Work required:
Two lines below mark the span: the one containing "[destruct (isinstance_ConnectionError e)|];" and the one containing "(** X9: when". Set down both, plus every line between, exactly as they stand, and nothing else.

Collected data entries
□ □ □ □ □
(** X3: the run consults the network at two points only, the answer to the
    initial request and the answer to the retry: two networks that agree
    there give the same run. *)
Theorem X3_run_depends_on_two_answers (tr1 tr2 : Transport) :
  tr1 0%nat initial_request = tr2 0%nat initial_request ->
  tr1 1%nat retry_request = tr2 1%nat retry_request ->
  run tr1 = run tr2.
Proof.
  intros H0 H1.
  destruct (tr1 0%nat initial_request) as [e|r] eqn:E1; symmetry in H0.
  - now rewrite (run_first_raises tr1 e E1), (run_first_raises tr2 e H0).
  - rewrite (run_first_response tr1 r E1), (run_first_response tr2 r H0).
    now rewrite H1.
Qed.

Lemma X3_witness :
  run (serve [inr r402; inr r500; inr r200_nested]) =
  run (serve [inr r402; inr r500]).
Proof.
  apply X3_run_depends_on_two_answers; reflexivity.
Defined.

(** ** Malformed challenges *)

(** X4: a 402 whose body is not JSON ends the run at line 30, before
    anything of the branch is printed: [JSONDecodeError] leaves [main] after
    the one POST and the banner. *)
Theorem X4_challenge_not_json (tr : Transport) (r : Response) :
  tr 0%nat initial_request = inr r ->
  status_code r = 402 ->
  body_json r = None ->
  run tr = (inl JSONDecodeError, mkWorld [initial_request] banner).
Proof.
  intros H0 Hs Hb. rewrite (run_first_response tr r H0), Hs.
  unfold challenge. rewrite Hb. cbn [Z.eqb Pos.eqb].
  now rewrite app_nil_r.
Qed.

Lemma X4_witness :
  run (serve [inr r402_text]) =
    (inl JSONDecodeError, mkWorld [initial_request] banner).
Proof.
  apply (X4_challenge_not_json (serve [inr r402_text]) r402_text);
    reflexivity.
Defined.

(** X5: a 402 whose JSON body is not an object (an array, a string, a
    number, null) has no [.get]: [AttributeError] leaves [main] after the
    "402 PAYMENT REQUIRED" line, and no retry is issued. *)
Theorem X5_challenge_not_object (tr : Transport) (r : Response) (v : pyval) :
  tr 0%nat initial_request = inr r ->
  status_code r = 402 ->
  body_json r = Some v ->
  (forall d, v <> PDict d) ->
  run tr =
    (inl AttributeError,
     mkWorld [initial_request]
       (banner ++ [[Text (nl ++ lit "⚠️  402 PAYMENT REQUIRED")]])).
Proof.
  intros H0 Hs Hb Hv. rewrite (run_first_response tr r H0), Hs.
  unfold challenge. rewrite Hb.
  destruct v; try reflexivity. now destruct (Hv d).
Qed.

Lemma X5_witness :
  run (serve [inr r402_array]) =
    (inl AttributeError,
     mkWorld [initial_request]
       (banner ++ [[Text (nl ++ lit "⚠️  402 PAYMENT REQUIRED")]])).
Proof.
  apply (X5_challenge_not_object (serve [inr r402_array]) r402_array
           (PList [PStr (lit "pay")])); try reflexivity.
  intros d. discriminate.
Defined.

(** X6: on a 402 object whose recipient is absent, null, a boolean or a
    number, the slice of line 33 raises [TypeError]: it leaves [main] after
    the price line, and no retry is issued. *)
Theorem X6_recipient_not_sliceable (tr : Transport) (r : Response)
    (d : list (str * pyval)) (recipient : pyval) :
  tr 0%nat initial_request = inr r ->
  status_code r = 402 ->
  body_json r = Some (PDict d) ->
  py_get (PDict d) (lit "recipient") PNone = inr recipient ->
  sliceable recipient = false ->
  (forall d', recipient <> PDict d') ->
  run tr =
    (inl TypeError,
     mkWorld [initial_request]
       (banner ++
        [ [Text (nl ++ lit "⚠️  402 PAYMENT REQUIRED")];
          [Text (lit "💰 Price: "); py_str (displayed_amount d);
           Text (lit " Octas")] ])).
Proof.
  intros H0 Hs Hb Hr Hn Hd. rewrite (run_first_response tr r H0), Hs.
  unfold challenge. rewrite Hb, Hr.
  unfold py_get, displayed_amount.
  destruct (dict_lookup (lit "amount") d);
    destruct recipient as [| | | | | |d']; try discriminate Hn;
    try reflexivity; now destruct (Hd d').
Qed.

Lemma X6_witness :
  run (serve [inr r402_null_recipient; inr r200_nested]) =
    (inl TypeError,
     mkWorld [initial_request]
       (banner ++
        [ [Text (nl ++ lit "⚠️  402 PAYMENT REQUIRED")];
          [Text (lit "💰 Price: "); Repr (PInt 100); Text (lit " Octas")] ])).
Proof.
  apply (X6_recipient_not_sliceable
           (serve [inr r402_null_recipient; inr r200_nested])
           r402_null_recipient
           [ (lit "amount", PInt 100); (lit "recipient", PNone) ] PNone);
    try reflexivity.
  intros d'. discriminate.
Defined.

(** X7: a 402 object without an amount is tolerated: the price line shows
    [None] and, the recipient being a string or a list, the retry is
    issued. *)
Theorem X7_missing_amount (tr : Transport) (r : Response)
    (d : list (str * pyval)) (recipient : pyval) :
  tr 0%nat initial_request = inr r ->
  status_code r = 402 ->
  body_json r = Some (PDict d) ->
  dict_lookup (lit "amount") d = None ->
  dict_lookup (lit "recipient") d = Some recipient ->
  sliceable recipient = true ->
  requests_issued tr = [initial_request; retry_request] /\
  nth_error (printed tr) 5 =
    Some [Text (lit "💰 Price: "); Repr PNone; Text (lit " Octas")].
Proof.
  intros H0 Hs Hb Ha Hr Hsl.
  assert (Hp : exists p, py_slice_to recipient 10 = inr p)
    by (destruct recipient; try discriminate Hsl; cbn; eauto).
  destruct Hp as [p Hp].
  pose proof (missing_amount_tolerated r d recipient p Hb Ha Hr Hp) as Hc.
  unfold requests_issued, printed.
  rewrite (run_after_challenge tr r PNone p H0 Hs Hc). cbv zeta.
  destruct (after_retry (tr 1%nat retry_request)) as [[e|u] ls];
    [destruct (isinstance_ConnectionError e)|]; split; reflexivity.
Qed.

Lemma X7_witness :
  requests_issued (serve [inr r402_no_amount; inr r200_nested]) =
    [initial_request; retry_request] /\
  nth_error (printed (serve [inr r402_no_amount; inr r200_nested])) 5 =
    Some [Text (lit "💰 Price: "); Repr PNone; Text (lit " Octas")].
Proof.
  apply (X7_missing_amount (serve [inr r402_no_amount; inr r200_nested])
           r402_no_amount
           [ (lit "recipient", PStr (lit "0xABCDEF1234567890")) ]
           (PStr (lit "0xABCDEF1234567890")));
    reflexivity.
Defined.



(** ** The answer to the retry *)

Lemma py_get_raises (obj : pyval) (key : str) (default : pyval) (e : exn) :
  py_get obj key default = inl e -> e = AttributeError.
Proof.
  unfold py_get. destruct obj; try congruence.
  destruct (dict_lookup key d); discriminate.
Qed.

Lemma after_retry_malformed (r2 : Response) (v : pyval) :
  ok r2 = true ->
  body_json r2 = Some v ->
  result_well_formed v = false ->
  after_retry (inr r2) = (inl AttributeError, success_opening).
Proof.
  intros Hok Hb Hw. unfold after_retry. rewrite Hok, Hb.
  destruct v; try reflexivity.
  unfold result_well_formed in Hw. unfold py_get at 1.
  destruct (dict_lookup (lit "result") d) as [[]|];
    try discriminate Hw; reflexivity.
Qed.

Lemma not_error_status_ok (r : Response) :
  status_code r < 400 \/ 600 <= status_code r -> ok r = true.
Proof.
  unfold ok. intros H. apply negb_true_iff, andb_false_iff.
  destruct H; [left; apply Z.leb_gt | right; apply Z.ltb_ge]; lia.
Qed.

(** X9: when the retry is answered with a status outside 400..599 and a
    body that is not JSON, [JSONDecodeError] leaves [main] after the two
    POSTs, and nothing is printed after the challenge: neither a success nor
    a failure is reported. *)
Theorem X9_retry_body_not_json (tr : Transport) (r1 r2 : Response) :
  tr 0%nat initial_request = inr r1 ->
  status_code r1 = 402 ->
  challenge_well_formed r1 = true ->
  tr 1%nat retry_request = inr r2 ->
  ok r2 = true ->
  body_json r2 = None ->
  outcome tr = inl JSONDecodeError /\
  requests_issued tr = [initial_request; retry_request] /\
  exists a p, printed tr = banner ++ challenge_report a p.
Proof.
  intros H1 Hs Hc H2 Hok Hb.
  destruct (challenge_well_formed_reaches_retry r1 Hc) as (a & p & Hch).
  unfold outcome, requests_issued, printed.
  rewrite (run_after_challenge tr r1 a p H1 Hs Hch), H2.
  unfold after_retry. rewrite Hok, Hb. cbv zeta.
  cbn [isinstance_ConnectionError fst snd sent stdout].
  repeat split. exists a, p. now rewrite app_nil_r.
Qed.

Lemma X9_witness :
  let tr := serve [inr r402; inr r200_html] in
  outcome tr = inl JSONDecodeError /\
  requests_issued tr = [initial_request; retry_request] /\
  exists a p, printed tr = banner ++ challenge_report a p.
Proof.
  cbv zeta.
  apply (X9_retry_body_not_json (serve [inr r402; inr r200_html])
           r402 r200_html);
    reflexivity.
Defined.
□ □ □ □ □
Exercise output:
    [destruct (isinstance_ConnectionError e)|]; split; reflexivity.
Qed.

Lemma X7_witness :
  requests_issued (serve [inr r402_no_amount; inr r200_nested]) =
    [initial_request; retry_request] /\
  nth_error (printed (serve [inr r402_no_amount; inr r200_nested])) 5 =
    Some [Text (lit "💰 Price: "); Repr PNone; Text (lit " Octas")].
Proof.
  apply (X7_missing_amount (serve [inr r402_no_amount; inr r200_nested])
           r402_no_amount
           [ (lit "recipient", PStr (lit "0xABCDEF1234567890")) ]
           (PStr (lit "0xABCDEF1234567890")));
    reflexivity.
Defined.



(** ** The answer to the retry *)

Lemma py_get_raises (obj : pyval) (key : str) (default : pyval) (e : exn) :
  py_get obj key default = inl e -> e = AttributeError.
Proof.
  unfold py_get. destruct obj; try congruence.
  destruct (dict_lookup key d); discriminate.
Qed.

Lemma after_retry_malformed (r2 : Response) (v : pyval) :
  ok r2 = true ->
  body_json r2 = Some v ->
  result_well_formed v = false ->
  after_retry (inr r2) = (inl AttributeError, success_opening).
Proof.
  intros Hok Hb Hw. unfold after_retry. rewrite Hok, Hb.
  destruct v; try reflexivity.
  unfold result_well_formed in Hw. unfold py_get at 1.
  destruct (dict_lookup (lit "result") d) as [[]|];
    try discriminate Hw; reflexivity.
Qed.

Lemma not_error_status_ok (r : Response) :
  status_code r < 400 \/ 600 <= status_code r -> ok r = true.
Proof.
  unfold ok. intros H. apply negb_true_iff, andb_false_iff.
  destruct H; [left; apply Z.leb_gt | right; apply Z.ltb_ge]; lia.
Qed.

(** X9: when the retry is answered with a status outside 400..599 and a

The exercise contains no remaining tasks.